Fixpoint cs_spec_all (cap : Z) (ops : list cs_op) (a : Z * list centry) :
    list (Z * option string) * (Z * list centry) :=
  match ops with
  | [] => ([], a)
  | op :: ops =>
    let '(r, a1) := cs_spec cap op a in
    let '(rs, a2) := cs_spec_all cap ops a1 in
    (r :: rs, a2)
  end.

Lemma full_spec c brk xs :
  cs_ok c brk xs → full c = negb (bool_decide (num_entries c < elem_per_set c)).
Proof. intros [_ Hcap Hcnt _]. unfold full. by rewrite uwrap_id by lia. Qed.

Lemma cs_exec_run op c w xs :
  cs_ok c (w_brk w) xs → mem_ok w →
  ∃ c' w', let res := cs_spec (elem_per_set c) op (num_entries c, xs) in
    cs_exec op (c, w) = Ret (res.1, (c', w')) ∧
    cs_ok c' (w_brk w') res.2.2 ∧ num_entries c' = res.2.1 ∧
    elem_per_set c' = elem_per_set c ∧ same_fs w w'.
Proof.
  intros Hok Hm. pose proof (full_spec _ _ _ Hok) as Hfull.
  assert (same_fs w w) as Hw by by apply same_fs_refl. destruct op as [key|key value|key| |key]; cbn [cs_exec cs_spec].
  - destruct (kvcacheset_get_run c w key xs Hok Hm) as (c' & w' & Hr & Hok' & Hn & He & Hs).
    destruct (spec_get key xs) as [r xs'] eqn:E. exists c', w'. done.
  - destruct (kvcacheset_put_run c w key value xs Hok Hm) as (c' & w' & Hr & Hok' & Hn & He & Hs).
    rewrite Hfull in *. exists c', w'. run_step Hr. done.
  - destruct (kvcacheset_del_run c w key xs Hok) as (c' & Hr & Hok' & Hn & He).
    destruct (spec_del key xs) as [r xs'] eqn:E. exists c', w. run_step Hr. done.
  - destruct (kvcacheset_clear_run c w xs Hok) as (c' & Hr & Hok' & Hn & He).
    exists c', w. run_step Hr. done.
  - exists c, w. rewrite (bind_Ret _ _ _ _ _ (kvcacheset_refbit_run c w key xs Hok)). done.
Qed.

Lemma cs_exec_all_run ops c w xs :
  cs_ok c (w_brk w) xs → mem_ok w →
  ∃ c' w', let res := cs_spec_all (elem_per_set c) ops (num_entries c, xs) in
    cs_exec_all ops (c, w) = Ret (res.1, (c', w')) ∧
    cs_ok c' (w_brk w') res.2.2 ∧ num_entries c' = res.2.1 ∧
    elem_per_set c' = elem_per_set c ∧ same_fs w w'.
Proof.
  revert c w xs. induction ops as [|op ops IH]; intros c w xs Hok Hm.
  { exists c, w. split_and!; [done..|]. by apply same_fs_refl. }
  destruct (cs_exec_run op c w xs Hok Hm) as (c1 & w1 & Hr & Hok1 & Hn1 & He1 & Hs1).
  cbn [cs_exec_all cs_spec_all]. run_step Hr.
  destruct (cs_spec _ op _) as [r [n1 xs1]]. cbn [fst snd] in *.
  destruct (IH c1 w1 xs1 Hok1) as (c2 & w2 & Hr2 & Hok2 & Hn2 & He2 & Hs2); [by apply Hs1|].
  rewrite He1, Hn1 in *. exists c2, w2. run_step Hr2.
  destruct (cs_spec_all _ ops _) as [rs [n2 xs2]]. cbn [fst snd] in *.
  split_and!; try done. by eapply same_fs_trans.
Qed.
==================================================
● **Requirement**
Return all lines from the data that include the string "exists".

● **Task answer**
    destruct (spec_get key xs) as [r xs'] eqn:E. exists c', w'. done.
    rewrite Hfull in *. exists c', w'. run_step Hr. done.
    destruct (spec_del key xs) as [r xs'] eqn:E. exists c', w. run_step Hr. done.
    exists c', w. run_step Hr. done.
  - exists c, w. rewrite (bind_Ret _ _ _ _ _ (kvcacheset_refbit_run c w key xs Hok)). done.
  { exists c, w. split_and!; [done..|]. by apply same_fs_refl. }
  rewrite He1, Hn1 in *. exists c2, w2. run_step Hr2.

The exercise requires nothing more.